(DATASET CONTENT):
(** [eval_file] either cannot read the file, and exits with status 1
    before anything is started, or starts the file once. *)
Lemma eval_file_ensures ctx filename module :
  ensures (eval_file eng ctx filename module)
    (fun r d => Forall (user_event argv st) d /\
                match r with
                | Ret v => sources d = [Src_eval filename] /\
                           (v = 0 \/ v = -1)
                | Exit c => c = 1 /\ sources d = []
                | _ => False
                end).
Proof.
  assert (Hev : forall e, quiet e -> user_event argv st e)
    by apply quiet_user_event.
  unfold eval_file.
  eapply ensures_bind.
  - apply ensures_ask with
      (Q := fun r d => exists b, r = Ret b /\
                                 d = [E_js_load_file ctx filename b]).
    intros a. eauto.
  - intros buf d (b & [= <-] & ->).
    destruct buf as [buf|].
    + assert (Hmode : forall (m : M Z),
        runs quiet m ->
        ensures
          (let* module0 := m in
           let* r :=
             eval_buf eng ctx buf filename
               (if module0 =? 0 then JS_EVAL_TYPE_GLOBAL
                else JS_EVAL_TYPE_MODULE) in
           emit (E_js_free ctx buf) >> ret r)
          (fun r d' =>
             Forall (user_event argv st) d' /\
             exists v, r = Ret v /\ sources d' = [Src_eval filename] /\
                       (v = 0 \/ v = -1))).
      { intros m Hm.
        eapply ensures_bind_ret; [exact Hm | intros r d [_ Hr]; exact Hr |].
        intros module0 d0 [Hd0 _].
        eapply ensures_bind_ret;
          [apply eval_buf_ensures | intros r d (_ & _ & v & -> & _); eauto |].
        intros v d1 (Hd1 & Hs1 & v' & [= <-] & Hv).
        apply ensures_bind_ret with
          (Qm := fun r d => r = Ret tt /\ d = [E_js_free ctx buf]);
          [now apply ensures_emit | intros r d [-> _]; eauto |].
        intros [] d2 [_ ->]. apply ensures_ret.
        rewrite app_nil_r. split.
        - apply Forall_app. split;
            [eapply Forall_impl; [exact Hd0 | exact Hev]|].
          apply Forall_app. split; [exact Hd1|].
          repeat constructor. apply Hev. exact I.
        - exists v. rewrite !sources_app, (sources_quiet _ Hd0), Hs1.
          split; [reflexivity|]. split; [reflexivity|]. exact Hv. }
      eapply ensures_weaken.
      * apply Hmode. runs_auto.
      * cbn. intros r d' (Hd' & v & -> & Hs & Hv).
        split; [constructor; [apply Hev; exact I | exact Hd']|].
        split; [exact Hs | exact Hv].
    + intros t. exists [E_perror filename]. split; [reflexivity|]. cbn.
      split; [repeat constructor; apply Hev; exact I|]. auto.
  - intros c d (b & [=] & _).
  - intros d (b & [=] & _).
  - intros d (b & [=] & _).
Qed.

End EvalFacts.

(** ** The user-code block of [main] *)

Section UserCode.

Variable eng : Engine.
Variables (argv : list string) (st : locals).

Lemma eval_includes_ensures ctx module : forall files,
  ensures (eval_includes eng ctx files module)
    (fun r d =>
       Forall (user_event argv st) d /\
       match r with
       | Ret false => sources d = map Src_eval files
       | Ret true =>
           exists done f rest,
             files = (done ++ f :: rest)%list /\
             sources d = map Src_eval (done ++ [f])
       | Exit c =>
           c = 1 /\
           exists done f rest,
             files = (done ++ f :: rest)%list /\
             sources d = map Src_eval done
       | _ => False
       end).
Proof.
  induction files as [|f files IH]; cbn [eval_includes].
  - apply ensures_ret. split; [constructor | reflexivity].
  - eapply ensures_bind; [apply (eval_file_ensures eng argv st)| | | |].
    + intros v d (Hd & Hs & Hv).
      destruct Hv as [->| ->]; cbn [Z.eqb negb].
      * eapply ensures_weaken; [apply IH|]. cbn.
        intros r d' (Hd' & Hr).
        split; [apply Forall_app; auto|].
        rewrite sources_app, Hs.
        destruct r as [[]|c| |]; try contradiction.
        -- destruct Hr as (done & g & rest & -> & Hs').
           exists (f :: done), g, rest. split; [reflexivity|].
           rewrite Hs'. reflexivity.
        -- rewrite Hr. reflexivity.
        -- destruct Hr as (-> & done & g & rest & -> & Hs').
           split; [reflexivity|].
           exists (f :: done), g, rest. split; [reflexivity|].
           rewrite Hs'. reflexivity.
      * apply ensures_ret. rewrite app_nil_r. split; [exact Hd|].
        exists [], f, files. split; [reflexivity|]. rewrite Hs. reflexivity.
    + intros c d (Hd & -> & Hs). split; [exact Hd|]. split; [reflexivity|].
      exists [], f, files. split; [reflexivity|]. rewrite Hs. reflexivity.
    + intros d (_ & []).
    + intros d (_ & []).
Qed.

(** The last part of the user-code block: the interactive shell when
    [interactive] is set, then the event loop. *)
Lemma shell_and_loop_ensures rt ctx (i : Z) :
  ensures
    ((if negb (i =? 0) then
        emit (E_JS_SetHostPromiseRejectionTracker rt false) >>
        emit (E_js_std_eval_binary_repl ctx)
      else ret tt) >>
     emit (E_js_std_loop ctx) >> ret false)
    (fun r d =>
       r = Ret false /\ Forall (user_event argv st) d /\
       sources d = if negb (i =? 0) then [Src_repl] else []).
Proof.
  intros t. unfold bind, emit, ret.
  destruct (negb (i =? 0));
    (eexists; split; [cbn; rewrite <- ?app_assoc; reflexivity|]);
    (split; [reflexivity|]);
    (split; [repeat constructor; cbn; tauto | reflexivity]).
Qed.

(** The main input: the expression, or else the script file if there is
    one; with no input the interactive shell is forced. *)
Lemma main_input_ensures ctx :
  ensures
    (match expr st with
     | Some e =>
         let* r := eval_buf eng ctx e "<cmdline>" 0 in
         ret (negb (r =? 0), interactive st)
     | None =>
         if (length argv <=? optind st)%nat then ret (false, 1)
         else
           let filename := arg_at argv (optind st) in
           let* r := eval_file eng ctx filename (module st) in
           ret (negb (r =? 0), interactive st)
     end)
    (fun r d =>
       Forall (user_event argv st) d /\
       match r with
       | Ret (failed, i) =>
           sources d = main_input argv st /\
           (failed = true -> exists f, main_input argv st = [f]) /\
           (failed = false -> negb (i =? 0) = repl_runs argv st)
       | Exit c =>
           c = 1 /\ sources d = [] /\
           exists f, main_input argv st = [Src_eval f]
       | _ => False
       end).
Proof.
  unfold main_input, repl_runs.
  destruct (expr st) as [e|].
  - eapply ensures_bind_ret;
      [apply (eval_buf_ensures eng argv st)
      |intros r d (_ & _ & v & -> & _); eauto|].
    intros v d (Hd & Hs & v' & [= <-] & Hv).
    apply ensures_ret. rewrite app_nil_r. split; [exact Hd|].
    split; [exact Hs|]. split; [eauto|].
    intros _. now rewrite orb_false_r.
  - destruct (length argv <=? optind st)%nat.
    + apply ensures_ret. split; [constructor|].
      split; [reflexivity|]. split; [discriminate|].
      intros _. now rewrite orb_true_r.
    + cbn zeta.
      eapply ensures_bind; [apply (eval_file_ensures eng argv st)| | | |].
      * intros v d (Hd & Hs & Hv). apply ensures_ret. rewrite app_nil_r.
        split; [exact Hd|]. split; [exact Hs|]. split; [eauto|].
        intros _. now rewrite orb_false_r.
      * intros c d (Hd & -> & Hs). split; [exact Hd|]. eauto.
      * intros d (_ & []).
      * intros d (_ & []).
Qed.

Lemma std_input_ensures ctx :
  ensures
    (if negb (load_std st =? 0) then
       let str :=
         "import * as std from 'std';" +:+ LF +:+
         "import * as os from 'os';" +:+ LF +:+
         "globalThis.std = std;" +:+ LF +:+
         "globalThis.os = os;" +:+ LF in
       let* _ := eval_buf eng ctx str "<input>" JS_EVAL_TYPE_MODULE in
       ret tt
     else ret tt)
    (fun r d => r = Ret tt /\ Forall (user_event argv st) d /\
                sources d = std_input st).
Proof.
  unfold std_input. destruct (negb (load_std st =? 0)).
  - cbn zeta.
    eapply ensures_bind_ret;
      [apply (eval_buf_ensures eng argv st)
      |intros r d (_ & _ & v & -> & _); eauto|].
    intros v d (Hd & Hs & _). apply ensures_ret. rewrite app_nil_r. auto.
  - apply ensures_ret. auto.
Qed.

(** The user-code block of [main]. *)
Lemma run_user_code_ensures rt ctx :
  ensures (run_user_code eng argv st rt ctx) (user_code_post argv st).
Proof.
  unfold run_user_code.
  set (helpers := E_js_std_add_helpers ctx
                    (Z.of_nat (length argv) - Z.of_nat (optind st))
                    (drop (optind st) argv)).
  assert (Hhelpers : Forall (user_event argv st) [helpers]).
  { repeat constructor; cbn; tauto. }
  apply ensures_bind_ret with
    (Qm := fun r d => r = Ret tt /\ d = [helpers]);
    [now apply ensures_emit | intros r d [-> _]; eauto |].
  intros [] d0 [_ ->].
  eapply ensures_bind_ret;
    [apply std_input_ensures | intros r d [-> _]; eauto |].
  intros [] d1 (_ & Hd1 & Hs1).
  eapply ensures_bind; [apply eval_includes_ensures| | | |].
  - intros failed d2 (Hd2 & Hr2). destruct failed.
    + apply ensures_ret. rewrite app_nil_r.
      split; [repeat (apply Forall_app; split); auto|].
      destruct Hr2 as (done & f & rest & Hfiles & Hs2).
      exists (std_input st ++ map Src_eval done)%list, (Src_eval f),
        (map Src_eval rest ++ main_input argv st)%list.
      unfold non_interactive_inputs. rewrite Hfiles, !sources_app, Hs1, Hs2.
      rewrite !map_app, length_app. cbn.
      split; [now rewrite <- !app_assoc|]. split; [now rewrite <- !app_assoc|].
      lia.
    + eapply ensures_bind; [apply main_input_ensures| | | |].
      * intros [failed i] d3 (Hd3 & Hs3 & Hfail & Hrepl). destruct failed.
        -- apply ensures_ret. rewrite app_nil_r.
           split; [repeat (apply Forall_app; split); auto|].
           destruct (Hfail eq_refl) as [f Hf].
           exists (std_input st ++ map Src_eval (include_list st))%list, f, [].
           unfold non_interactive_inputs.
           rewrite !sources_app. rewrite Hs1. rewrite Hr2. rewrite Hs3.
           rewrite Hf. rewrite length_app. cbn.
           split; [now rewrite <- !app_assoc|].
           split; [now rewrite <- !app_assoc|]. lia.
        -- eapply ensures_weaken; [apply shell_and_loop_ensures|].
           intros r d4 (-> & Hd4 & Hs4). cbn beta.
           split; [repeat (apply Forall_app; split); auto|].
           unfold planned, non_interactive_inputs.
           rewrite !sources_app, Hs1, Hr2, Hs3, Hs4, (Hrepl eq_refl).
           cbn. now rewrite <- !app_assoc.
      * intros c d3 (Hd3 & -> & Hs3 & f & Hf).
        split; [repeat (apply Forall_app; split); auto|].
        split; [reflexivity|].
        exists (std_input st ++ map Src_eval (include_list st))%list, f, [].
        unfold non_interactive_inputs.
        rewrite !sources_app, Hs1, Hr2, Hs3, Hf, length_app. cbn.
        rewrite !app_nil_r.
        split; [now rewrite <- !app_assoc|]. split; [reflexivity|]. lia.
      * intros d3 (_ & []).
      * intros d3 (_ & []).
  - intros c d2 (Hd2 & -> & done & f & rest & Hfiles & Hs2).
    split; [repeat (apply Forall_app; split); auto|].
    split; [reflexivity|].
    exists (std_input st ++ map Src_eval done)%list, f,
      (map Src_eval rest ++ main_input argv st)%list.
    unfold non_interactive_inputs. rewrite Hfiles, !sources_app, Hs1, Hs2.
    rewrite !map_app, length_app. cbn.
    split; [now rewrite <- !app_assoc|]. split; [reflexivity|]. lia.
  - intros d2 (_ & []).
  - intros d2 (_ & []).
Qed.

End UserCode.

(** ** [main] after the option loop *)

Section MainFacts.

Variable eng : Engine.
Variable ver : string.
Variables (argv : list string) (st : locals).

Lemma benchmark_ensures : forall n,
  ensures (benchmark eng n) (fun r d => r = Ret tt /\ benchmark_passes n d).
Proof.
  induction n as [|n IH]; cbn [benchmark].
  - apply ensures_ret. split; [reflexivity | constructor].
  - intros t. unfold bind, emit, ask. cbn zeta.
    match goal with
    | |- context [benchmark eng n ?t9] =>
        destruct (IH t9) as (d & Hd & Hr & Hp);
        destruct (benchmark eng n t9) as [r t10]
    end.
    cbn in Hd, Hr. subst r t10.
    eexists. split; [cbn; rewrite <- !app_assoc; reflexivity|].
    split; [reflexivity|]. cbn. now constructor.
Qed.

(ACTIVITY): Each line of the material above that contains the string "optind" adds one to the count; report the final count only.

(SOLUTION TO THIS PROBLEM): 5